The Validation Trap
Why Men Must Stand Alone
The Mirror That Lies
Every man knows the feeling. You finish something you're proud of—maybe it's a project, a piece of writing, a business venture—and you turn to those closest to you, waiting for that spark of recognition. That acknowledgment that yes, you did something worthwhile.
And you get... nothing. A shrug. A "that's nice, dear." Or worse, active discouragement dressed up as concern.
Here's the hard truth that took me too long to learn: If you're waiting for validation from family, friends, or even your fans, you're already lost. You've handed over the keys to your kingdom to people who don't even know they're holding them.
The Family Paradox
Your family loves you. At least, most of them probably do. But love and understanding are two different animals entirely. Your mother wants you safe. Your father might want you to follow the path he couldn't or wouldn't take. Your siblings? They're dealing with their own battles, their own need for validation.
"For a prophet is not without honour, but in his own country, and among his own kin, and in his own house." (Mark 6:4, KJV)
Christ himself faced this truth. The people who watched you grow up, who changed your diapers, who saw you fail at little league—they can't see the man you're becoming. They see the ghost of who you were, overlaid on who you are now. Their validation, when it comes, is usually about making them comfortable, not about recognizing your actual achievement.

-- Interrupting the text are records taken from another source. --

(* ===== verification/KVConfig.v ===== *)
(** How the memory left for the KV cache becomes blocks: the second half of
    src/vllm/v1/core/kv_cache_utils.py for one worker (memory check, model
    length estimate, layer groups, tensors). *)
From Stdlib Require Import ZArith Lia Ascii String QArith Qcanon.
From stdpp Require Import numbers gmap strings list.
From S2P Require Import Prelude KVSpec.

Open Scope Z_scope.

(** ** Data *)

(** The parts of [VllmConfig] the functions read. *)
Record CacheSetup := mkCacheSetup {
  cs_spec : SpecConfig;
  num_gpu_blocks_override : option Z;
  disable_hybrid_kv_cache_manager : bool
}.

(** [dict[str, KVCacheSpec]], in insertion order. *)
Abbreviation spec_dict := (list (string * KVCacheSpec)).

Fixpoint spec_of (d : spec_dict) (layer : string) : result KVCacheSpec :=
  match d with
  | [] => Err KeyError
  | (name, spec) :: d' => if decide (name = layer) then Ok spec else spec_of d' layer
  end.

(** Python's [//], [min] and [max]. *)
Definition floordiv (a b : Z) : result Z := _ ← raise_if (b =? 0) ZeroDivisionError; Ok (a / b).
Definition py_min (l : list Z) : result Z := match l with [] => Err ValueError | x :: l => Ok (foldr Z.min x l) end.
Definition py_max (l : list Z) : result Z := match l with [] => Err ValueError | x :: l => Ok (foldr Z.max x l) end.

(** ** Memory check *)

Definition total_max_memory (c : SpecConfig) (specs : list KVCacheSpec) : result Z :=
  foldM (fun acc s => m ← max_memory_usage_bytes c s; Ok (acc + m)) 0 specs.

Definition set_max_model_len (n : Z) (c : SpecConfig) : SpecConfig :=
  mkSpecConfig n (sc_max_num_batched_tokens c) (decode_context_parallel_size c) (max_encoder_len c).

(** [fits_in_memory] writes the length it tries into the configuration. *)
Definition fits_in_memory (specs : list KVCacheSpec) (available_memory model_len : Z) (c : SpecConfig) : result (bool * SpecConfig) :=
  let c := set_max_model_len model_len c in
  m ← total_max_memory c specs;
  Ok (m <=? available_memory, c).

Friends and the Comfort of Mediocrity
Your friends want you to succeed—but not too much. Not so much that it makes them question their own choices. This isn't malice; it's human nature. When you start breaking away from the pack, doing something that matters, something that requires real sacrifice and discipline, you become a walking indictment of their comfort.
They'll tell you to "be realistic." They'll remind you of every person who tried and failed. They'll share articles about work-life balance when you're pulling sixteen-hour days building something that matters to you.
"He that walketh with wise men shall be wise: but a companion of fools shall be destroyed." (Proverbs 13:20, KJV)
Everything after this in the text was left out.